Viewport Forecasting in 360° Virtual Reality Videos with Machine Learning

PubDate: December 2019

Teams: Fraunhofer Heinrich-Hertz-Institute

Writers: Johanna Vielhaben; Hüseyin Camalan; Wojciech Samek; Markus Wenzel

PDF: Viewport Forecasting in 360° Virtual Reality Videos with Machine Learning

Abstract

Objective. Virtual reality (VR) cloud gaming and 360° video streaming are on the rise. With a VR headset, viewers can individually choose the perspective they see on the head-mounted display by turning their head, which creates the illusion of being in a virtual room. In this experimental study, we applied machine learning methods to anticipate future head rotations (a) from preceding head and eye motions, and (b) from the statistics of other spherical video viewers. Approach. Ten study participants watched each 3 1/3 hours of spherical video clips, while head and eye gaze motions were tracked, using a VR headset with a built-in eye tracker. Machine learning models were trained on the recorded head and gaze trajectories to predict (a) changes of head orientation and (b) the viewport from population statistics.

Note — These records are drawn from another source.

Lemma get_run c userId kind0 kind hash s w :
  healthy w -> 0 < userId -> normalizeSnapshotKind kind0 = Val kind -> may_operate c userId = true ->
  due (w_clock w (w_calls w)) (last_cleanup (w_db w)) = false ->
  first_match (snapshot_of userId kind) (snapshots (w_db w)) = Some s -> json_valid (fs_Payload s) = true ->
  (svc_GetFeatureSnapshot c userId kind0 hash w).1 = Val (SnapshotReply "获取快照成功" userId kind
    (fs_SourceHash s) (fs_Payload s) true
    (bool_decide (hash <> "") && bool_decide (fs_SourceHash s <> hash)) (time_unix (fs_GeneratedAt s))).
Proof.
  intros Hw Hu Hk Hm Hd Hs Hv.
  enough (wp (svc_GetFeatureSnapshot c userId kind0 hash) (fun o _ => o = Val (SnapshotReply "获取快照成功" userId kind
    (fs_SourceHash s) (fs_Payload s) true
    (bool_decide (hash <> "") && bool_decide (fs_SourceHash s <> hash)) (time_unix (fs_GeneratedAt s)))) w) by done.
  unfold svc_GetFeatureSnapshot. wp_step. eapply wp_mono; [by apply cleanup_run|]. rewrite Hd.
  intros o w1 (-> & Hw1 & _ & Hs1 & _). cbn beta iota.
  wp_step. apply wp_refuse_if. rewrite bool_decide_false by lia. cbn beta iota. rewrite Hk, Hm.
  wp_step. apply wp_refuse_if. cbn [negb]. cbn beta iota. wp_step. apply wp_attempt.
  apply wp_first_by; [done|]. change (table_of (w_db w1)) with (snapshots (w_db w1)). rewrite Hs1, Hs.
  apply wp_ret. by rewrite Hv.
Qed.
End saving.

(** ** Clearing the cache *)

(** [r'] is [r] without the keys that satisfy [P]. *)
Definition without (P : string -> bool) (r r' : gmap string redis_value) : Prop :=
  forall k, r' !! k = if P k then None else r !! k.

Lemma without_trans P P' r r1 r2 : without P r r1 -> without P' r1 r2 ->
  without (fun k => P k || P' k) r r2.
Proof. intros H1 H2 k. rewrite H2, H1. by destruct (P k), (P' k). Qed.

Lemma without_ext P P' r r' : (forall k, P k = P' k) -> without P r r' -> without P' r r'.
Proof. intros He H k. by rewrite H, He. Qed.

Lemma delete_all_without ks r : without (fun k => bool_decide (k ∈ ks)) r (foldr delete r ks).
Proof.
  intros k. induction ks as [|k' ks IH]; simpl; [done|].
  destruct (decide (k = k')) as [->|Hne].
  - rewrite lookup_delete_eq. by rewrite bool_decide_true by left.
  - rewrite lookup_delete_ne, IH by done. rewrite (bool_decide_ext (k ∈ k' :: ks) (k ∈ ks)); [done|]. set_solver.
Qed.

Lemma delete_all_delete k ks (r : gmap string redis_value) : foldr delete (delete k r) ks = delete k (foldr delete r ks).
Proof. induction ks as [|k' ks IH]; [done|]. simpl. by rewrite IH, delete_delete. Qed.

Lemma del_count_size ks r : del_count ks r = Z.of_nat (size r) - Z.of_nat (size (foldr delete r ks)).
Proof.
  revert r. induction ks as [|k ks IH]; intros r; simpl; [lia|]. rewrite <- delete_all_delete.
  destruct (r !! k) as [v|] eqn:E.
  - rewrite IH. assert (size (delete k r) = pred (size r)) as -> by (apply map_size_delete_Some; eauto).
    pose proof (map_size_ne_0_lookup_2 r k ltac:(eauto)). lia.
  - rewrite IH. by rewrite !(delete_id r) by done.
Qed.
(* ===== verification/CoreHttp.v ===== *)
(** The routes of the core-data service that are registered with [srv.HandleFunc]:
    [internal/server/http.go].  The framework's middlewares, the check of the token's
    signature among them, are run by the generated handlers and not by these. *)
From S2P Require Export AuditService SnapshotService StatisticDal Token.

(** ** Requests and replies *)

(** [cr_Query] is [r.URL.Query().Get]; [cr_Auth] the header [Authorization]. *)
Record core_request := CoreRequest {
  cr_Method : string; cr_Path : string; cr_Query : string -> string; cr_Body : string; cr_Auth : string }.

Inductive core_body :=
  | BodyNone
  | BodyError (code : Z) (message : string)
  | BodyPlatformPeriod (l : list PlatformPeriodCount)
  | BodyTeamPeriod (r : TeamPeriodResponse)
  | BodyPlatformDetail (d : StatisticPlatformDetail)
  | BodySpiderAudit (l : list SpiderAuditItem)
  | BodyCacheClear (r : Z * Z)
  | BodyHealth (r : HealthReply)
  | BodyJob (r : CodeJobReply)
  | BodyRebuild (r : RebuildAllReply)
  | BodyLogs (r : list OperationLogItem * Z)
  | BodySnapshot (r : FeatureSnapshotResponse).
Record core_reply := CoreReply { cy_Status : Z; cy_Body : core_body }.

(** ** Parameters *)


Definition parseIntQuery (r : core_request) (key : string) (fallback : Z) : option Z :=
  let raw := cr_Query r key in if decide (raw = "") then Some fallback else parse_int64 raw.

(** The numbers of a list, each once; [None] is an error, and a number that is not
    positive ends the list with nothing and no error. *)
Fixpoint csv_values (seen : list Z) (parts : list string) : option (list Z) :=
  match parts with
  | [] => Some seen
  | part :: parts =>
      let part := trim_space part in
      if decide (part = "") then csv_values seen parts
      else match parse_int64 part with
           | None => None
           | Some value =>
               if value <=? 0 then Some []
               else if decide (value ∈ seen) then csv_values seen parts
               else csv_values (seen ++ [value]) parts
           end
  end.
Definition parseIntCSVQuery (r : core_request) (key : string) : option (list Z) :=
  let raw := trim_space (cr_Query r key) in
  if decide (raw = "") then Some [] else csv_values [] (split_by (byte_of 44) raw).

(** ** Bodies *)

(** A value and whether everything so far could be decoded; decoding goes on after a
    value of the wrong type. *)
Definition keep_or {A} (old : A) (x : option (option A)) (ok : bool) : A * bool :=
  match x with Some x => (default old x, ok) | None => (old, false) end.

Definition int_field (name : string) (acc : Z * bool) (kv : string * list Z) : Z * bool :=
  if equal_fold kv.1 name then keep_or acc.1 (decode_int kv.2) acc.2 else acc.
Definition decode_body {A} (step : A * bool -> string * list Z -> A * bool) (zero : A) (body : string) : A * bool :=
  match first_value body with
  | None => (zero, false)
  | Some v => match value_members v with
              | None => (zero, false)
              | Some kvs => foldl step (zero, true) kvs
              end
  end.

Definition snapshot_field (acc : SaveFeatureSnapshotRequest * bool) (kv : string * list Z)
    : SaveFeatureSnapshotRequest * bool :=
  let '(SaveSnapshot id kind hash payload, ok) := acc in
  if equal_fold kv.1 "userId" then
    let r := keep_or id (decode_int kv.2) ok in (SaveSnapshot r.1 kind hash payload, r.2)
  else if equal_fold kv.1 "kind" then
    let r := keep_or kind (decode_string kv.2) ok in (SaveSnapshot id r.1 hash payload, r.2)
  else if equal_fold kv.1 "sourceHash" then
    let r := keep_or hash (decode_string kv.2) ok in (SaveSnapshot id kind r.1 payload, r.2)
  else if equal_fold kv.1 "payload" then (SaveSnapshot id kind hash (bytes_string kv.2), ok)
  else acc.

(** ** Replies *)

(** [kerrors.FromError(err).Code] *)
Fixpoint error_code (e : goerr) : Z :=
  match e with Kratos c _ _ => c | Wrapped _ e => error_code e | _ => 500 end.
Definition writeHTTPError (statusCode : Z) (message : string) : core_reply :=
  CoreReply statusCode (BodyError statusCode message).
Definition writeHTTPJSON {A} (body : A -> core_body) (m : CM A) : CM core_reply :=
  r ← attempt m;
  mret (match r with
        | Val a => CoreReply 200 (body a)
        | Exn e => writeHTTPError (error_code e) (error_text e)
        end).

Definition MethodNotAllowed : CM core_reply := mret (CoreReply 405 BodyNone).
Definition only (method : string) (r : core_request) (m : CM core_reply) : CM core_reply :=
  if decide (cr_Method r = method) then m else MethodNotAllowed.
Definition with_int (x : option Z) (key : string) (k : Z -> CM core_reply) : CM core_reply :=
  match x with None => mret (writeHTTPError 400 (key +:+ "参数错误")) | Some z => k z end.

(** ** Routes *)

Section routes.
Context `{Jsonb} `{Collation} `{Gob (list PlatformPeriodCount)}.

Definition route_platform_period (r : core_request) : CM core_reply :=
  with_int (parseIntQuery r "userId" (-1)) "userId" (fun userId =>
    d ← attempt (PlatformPeriodCount_ userId);
    mret (match d with
          | Val l => CoreReply 200 (BodyPlatformPeriod l)
          | Exn e => writeHTTPError 500 (error_text e)
          end)).

Definition route_team_period (r : core_request) : CM core_reply :=
  match parseIntCSVQuery r "userIds" with
  | None | Some [] => mret (writeHTTPError 400 "userIds参数错误")
  | Some ((_ :: _) as userIds) =>
      if decide (100 < length userIds)%nat then mret (writeHTTPError 400 "团队成员数量过多")
      else writeHTTPJSON BodyTeamPeriod (svc_TeamPeriod userIds)
  end.

Definition route_platform_detail (r : core_request) : CM core_reply :=
  with_int (parseIntQuery r "userId" 0) "userId" (fun userId =>
  with_int (parseIntQuery r "page" 1) "page" (fun page =>
  with_int (parseIntQuery r "pageSize" 30) "pageSize" (fun pageSize =>
    writeHTTPJSON BodyPlatformDetail
      (svc_PlatformDetail userId (cr_Query r "platform") (cr_Query r "mode") page pageSize)))).

Definition route_snapshot (c : ctx) (r : core_request) : CM core_reply :=
  if decide (cr_Method r = "GET") then
    with_int (parseIntQuery r "userId" 0) "userId" (fun userId =>
      writeHTTPJSON BodySnapshot (svc_GetFeatureSnapshot c userId (cr_Query r "kind") (cr_Query r "sourceHash")))
  else if decide (cr_Method r = "POST") then
    let d := decode_body snapshot_field (SaveSnapshot 0 "" "" "") (cr_Body r) in
    if d.2 then writeHTTPJSON BodySnapshot (svc_SaveFeatureSnapshot c d.1)
    else mret (writeHTTPError 400 "请求参数错误")
  else MethodNotAllowed.

Definition route_audit (c : ctx) (r : core_request) : CM core_reply :=
  with_int (parseIntQuery r "userId" 0) "userId" (fun userId =>
    writeHTTPJSON BodySpiderAudit (svc_SpiderAudit c userId)).

(** An error of the decoder is dropped. *)
Definition route_cache_clear (c : ctx) (r : core_request) : CM core_reply :=
  writeHTTPJSON BodyCacheClear (svc_ClearCache c (decode_body (int_field "userId") 0 (cr_Body r)).1).

Definition route_health (c : ctx) (r : core_request) : CM core_reply := writeHTTPJSON BodyHealth (svc_Health c).

Definition route_retry (c : ctx) (r : core_request) : CM core_reply :=
  let d := decode_body (int_field "jobId") 0 (cr_Body r) in
  if d.2 then writeHTTPJSON BodyJob (svc_Retry c d.1) else mret (writeHTTPError 400 "请求参数错误").

Definition route_rebuild_all (c : ctx) (r : core_request) : CM core_reply :=
  writeHTTPJSON BodyRebuild (svc_RebuildAll c).

Definition route_operation_logs (c : ctx) (r : core_request) : CM core_reply :=
  with_int (parseIntQuery r "page" 1) "page" (fun page =>
  with_int (parseIntQuery r "pageSize" 30) "pageSize" (fun pageSize =>
    writeHTTPJSON BodyLogs (svc_CoreOperationLogs c page pageSize (cr_Query r "action")))).

(** The handler for a path and a caller, [None] for the paths of other handlers. *)
Definition core_http_as (c : ctx) (r : core_request) : option (CM core_reply) :=
  let path := cr_Path r in
  if decide (path = "/v1/core/statistic/platform-period") then Some (only "GET" r (route_platform_period r))
  else if decide (path = "/v1/core/statistic/team-period") then Some (only "GET" r (route_team_period r))
  else if decide (path = "/v1/core/statistic/platform-detail") then Some (only "GET" r (route_platform_detail r))
  else if decide (path = "/v1/core/spider/audit") then Some (only "GET" r (route_audit c r))
  else if decide (path = "/v1/core/statistic/cache-clear") then Some (only "POST" r (route_cache_clear c r))
  else if decide (path = "/v1/core/spider/health") then Some (only "GET" r (route_health c r))
  else if decide (path = "/v1/core/spider/retry") then Some (only "POST" r (route_retry c r))
  else if decide (path = "/v1/core/spider/rebuild-all") then Some (only "POST" r (route_rebuild_all c r))
  else if decide (path = "/v1/core/operation-logs") then Some (only "GET" r (route_operation_logs c r))
  else if decide (path = "/v1/core/snapshot") then Some (route_snapshot c r)
  else None.

(** The caller is the decoded payload of the token. *)
Definition core_http (r : core_request) : option (CM core_reply) := core_http_as (parsePayload (cr_Auth r)) r.
End routes.

(** ** What reaches the handlers *)

Lemma csv_values_spec parts : forall seen l, NoDup seen -> Forall (fun z => 0 < z) seen ->
  csv_values seen parts = Some l -> NoDup l /\ Forall (fun z => 0 < z) l.
Proof.
  induction parts as [|part parts IH]; intros seen l Hn Hp Hl; cbn [csv_values] in Hl; [by simplify_eq|].
  case_decide; [by apply (IH seen)|]. destruct (parse_int64 (trim_space part)) as [v|]; [|done].
  destruct (v <=? 0) eqn:Hv; [simplify_eq; split; constructor|]. apply Z.leb_gt in Hv.
  case_decide as Hin; [by apply (IH seen)|]. apply (IH (seen ++ [v])); [| |done].
  - apply NoDup_app. split_and!; [done | set_solver | apply NoDup_singleton].
  - apply Forall_app. split; [done|]. by repeat constructor.
Qed.

(** A team is between one and a hundred different users. *)
Lemma parseIntCSVQuery_spec r key l : parseIntCSVQuery r key = Some l -> NoDup l /\ Forall (fun z => 0 < z) l.
Proof.
  unfold parseIntCSVQuery. case_decide; [intros [= <-]; split; constructor|].
  apply csv_values_spec; constructor.
Qed.
(* ===== verification/Worker.v ===== *)
(** The background side of the core-data service: the consumer of the queue of refresh
    events ([biz/service/consumer.go]) and the hourly task ([task/cron.go]). *)
From S2P Require Export CoreHttp.
From S2P Require Import TokenTheory.

(** ** Events on the queue *)

(** [json.Marshal] of a struct: the fields in the order they are declared. *)
Definition json_struct (kvs : list (string * json)) : string :=
  "{" +:+ join "," (map (fun kv => json_string kv.1 +:+ ":" +:+ json_value kv.2) kvs) +:+ "}".
Definition event_json (e : SpiderEvent) : string :=
  json_struct [("user_id", JInt (e_UserId e)); ("need_all", JBool (e_NeedAll e));
               ("job_id", JInt (e_JobId e)); ("platform", JString (e_Platform e))].

Definition decode_bool (v : list Z) : option (option bool) :=
  match v with
  | 110 :: _ => Some None
  | 116 :: _ => Some (Some true)
  | 102 :: _ => Some (Some false)
  | _ => None
  end.
Definition event_field (acc : SpiderEvent * bool) (kv : string * list Z) : SpiderEvent * bool :=
  let '(Event user needAll job platform, ok) := acc in
  if equal_fold kv.1 "user_id" then
    let r := keep_or user (decode_int kv.2) ok in (Event r.1 needAll job platform, r.2)
  else if equal_fold kv.1 "need_all" then
    let r := keep_or needAll (decode_bool kv.2) ok in (Event user r.1 job platform, r.2)
  else if equal_fold kv.1 "job_id" then
    let r := keep_or job (decode_int kv.2) ok in (Event user needAll r.1 platform, r.2)
  else if equal_fold kv.1 "platform" then
    let r := keep_or platform (decode_string kv.2) ok in (Event user needAll job r.1, r.2)
  else acc.

(** [json.Unmarshal] into a struct: the whole text has to be valid. *)
Definition unmarshal_struct {A} (field : A * bool -> string * list Z -> A * bool) (zero : A) (body : string) : option A :=
  if negb (json_valid body) then None
  else match value_members (skip_spaces (map code (bytes_of body))) with
       | None => None
       | Some kvs => let r := foldl field (zero, true) kvs in
                     if r.2 then Some r.1 else None
       end.
Definition unmarshal_event : string -> option SpiderEvent := unmarshal_struct event_field (Event 0 false 0 "").

(** ** The consumer *)

(** A delivery is acknowledged, or refused without being queued again. *)
Inductive delivery := Acked | Nacked.

Section consumer.
Context `{Fetchers}.

Definition consume (body : string) : CM delivery :=
  match unmarshal_event body with
  | None => mret Nacked
  | Some msg =>
      r ← attempt (LoadData (e_JobId msg) (e_UserId msg) (e_NeedAll msg) (e_Platform msg));
      mret (if is_val r then Acked else Nacked)
  end.

(** Message [i] of the queue is delivered; [None] when there is none.  Either way of
    settling takes it off the queue. *)
Definition deliver (i : nat) : CM (option delivery) := fun w =>
  match spider_queue (w_db w) !! i with
  | None => (Val None, w)
  | Some e => (r ← consume (event_json e); mret (Some r))
                (set_db (set_queue (delete i (spider_queue (w_db w))) (w_db w)) w)
  end.

(** The worker until the queue is empty, oldest message first. *)
Fixpoint drain (fuel : nat) : CM () :=
  match fuel with
  | O => mret ()
  | S fuel => r ← deliver 0; match r with None => mret () | Some _ => drain fuel end
  end.
End consumer.

(** ** The hourly task *)

(** The user service, as the task reaches it: whether call [n] connects, and what
    [GetList] with pages of a hundred answers to it: the total and the users. *)
Class ProfileLister := {
  cron_dial : nat -> outcome ();
  GetUsers : Z -> nat -> outcome (Z * list Z)
}.

Section cron.
Context `{ProfileLister} {D : Type}.

(** [for i := 2; i <= totalPage; i++]: a page that fails is left out. *)
Fixpoint more_pages (pages : list Z) : M D (list Z) :=
  match pages with
  | [] => mret []
  | i :: pages =>
      r ← attempt (remote (GetUsers i));
      rest ← more_pages pages;
      mret (match r with Val page => page.2 ++ rest | Exn _ => rest end)
  end.

Definition total_pages (total : Z) : Z := Z.quot (wrap_int64 (total + 99)) 100.

Definition getUserIds : M D (list Z) :=
  conn ← attempt (remote cron_dial);
  match conn with
  | Exn _ => mret []
  | Val _ =>
      r ← attempt (remote (GetUsers 1));
      match r with
      | Exn _ => mret []
      | Val (total, users) =>
          rest ← more_pages (map Z.of_nat (seq 2 (Z.to_nat (total_pages total - 1))));
          mret (map wrap_int64 (users ++ rest))
      end
  end.

End cron.

(** The task of minute 1 of every hour. *)
Definition cron_hourly `{ProfileLister} : CM () :=
  userIds ← getUserIds;
  for_each userIds (fun v => spider_Do v false "cron" 0 "";; mret ()).

(** ** The list of users is only read *)

Section reading.
Context `{ProfileLister}.

Lemma reads_more_pages {D} l : reads (D := D) (more_pages l).
Proof. induction l as [|i l IH]; simpl; solve_reads. Qed.
Lemma reads_getUserIds {D} : reads (D := D) getUserIds.
Proof.
  unfold getUserIds. apply reads_bind; [solve_reads|]. intros [_|e]; [|solve_reads].
  apply reads_bind; [solve_reads|]. intros [[total users]|e]; [|solve_reads].
  apply reads_bind; [apply reads_more_pages | solve_reads].
Qed.
End reading.

(** ** Messages are read as they were written *)

(** What JSON keeps of an event: 64-bit numbers and UTF-8. *)
Definition sendable (e : SpiderEvent) : Prop :=
  in_int64 (e_UserId e) /\ in_int64 (e_JobId e) /\ ValidString (e_Platform e) = true.

Lemma json_struct_codes kvs :
  codes (json_struct kvs) = 123 :: codes (join "," (map member kvs)) ++ [125].
Proof.
  assert (json_struct kvs = "{" +:+ join "," (map member kvs) +:+ "}") as -> by done.
  rewrite <- (object_codes kvs []). by rewrite app_nil_r.
Qed.

Lemma json_struct_valid kvs : json_valid (json_struct kvs) = true.
Proof.
  unfold json_valid. change (map code (bytes_of ?s)) with (codes s).
  rewrite json_struct_codes, scan_object; [by apply bool_decide_eq_true|].
  pose proof (members_length kvs). cbn [length]. rewrite length_app. cbn [length]. lia.
Qed.

Lemma json_struct_members kvs : Forall (fun kv => ValidString kv.1 = true) kvs ->
  value_members (skip_spaces (codes (json_struct kvs))) = Some (map (fun kv => (kv.1, codes (json_value kv.2))) kvs).
Proof.
  intros Hv. rewrite json_struct_codes. change (skip_spaces (123 :: ?x)) with (123 :: x). cbn [value_members].
  f_equal. apply object_members_marshalled; [|done].
  pose proof (members_length kvs). rewrite length_app. lia.
Qed.

Lemma decode_bool_marshalled b : decode_bool (codes (json_value (JBool b))) = Some (Some b).
Proof. by destruct b. Qed.

(** Whatever the platform's name, the numbers arrive. *)
Lemma event_read_any e : in_int64 (e_UserId e) -> in_int64 (e_JobId e) ->
  exists p, unmarshal_event (event_json e) = Some (Event (e_UserId e) (e_NeedAll e) (e_JobId e) p)
            /\ (ValidString (e_Platform e) = true -> p = e_Platform e).
Proof.
  intros Hu Hj. unfold unmarshal_event, unmarshal_struct, event_json. rewrite json_struct_valid. cbn [negb].
  change (map code (bytes_of ?s)) with (codes s).
  rewrite json_struct_members by (repeat (constructor; [vm_compute; reflexivity|]); constructor).
  destruct (json_string_reads (e_Platform e) []) as (l & Hl & _ & _ & Hv). rewrite app_nil_r in Hl.
  destruct e as [u n j p]. cbn [e_UserId e_NeedAll e_JobId e_Platform map fst snd foldl] in *.
  assert (decode_string (codes (json_string p)) = Some (Some (valid_utf8 (valid_utf8 p)))) as Hp.
  { rewrite Hl. cbn [decode_string]. by rewrite Hv. }
  unfold event_field. cbn [fst snd]. rewrite decode_bool_marshalled. cbn [json_value].
  repeat (fold_keys; rewrite ?Hp, ?decode_int_marshalled by done; cbn [keep_or fst snd default]).
  eexists. split; [done|]. intros Hs. by rewrite !(valid_utf8_id p Hs).
Qed.

Lemma event_read e : sendable e -> unmarshal_event (event_json e) = Some e.
Proof.
  intros (Hu & Hj & Hp). destruct (event_read_any e Hu Hj) as (p & -> & Hv). rewrite (Hv Hp). by destruct e.
Qed.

Results. We assembled a dataset of head and gaze trajectories of spherical video viewers with great stimulus variability. We extracted statistical features from these time series and showed that a Support Vector Machine can classify the range of future head movements with a time horizon of up to one second with good accuracy. Even population statistics among only ten subjects show prediction success above chance level. %Both approaches resulted in a considerable amount of prediction success using head movements, but using gaze movement did not contribute to prediction performance in a meaningful way. Even basic machine learning models can successfully predict head movement and aspects thereof, while being naive to visual content. Significance. Viewport forecasting opens up various avenues to optimize VR rendering and transmission. While the viewer can see only a section of the surrounding 360° sphere, the entire panorama has typically to be rendered and/or broadcast. The reason is rooted in the transmission delay, which has to be taken into account in order to avoid simulator sickness due to motion-to-photon latencies. Knowing in advance, where the viewer is going to look at may help to make cloud rendering and video streaming of VR content more efficient and, ultimately, the VR experience more appealing.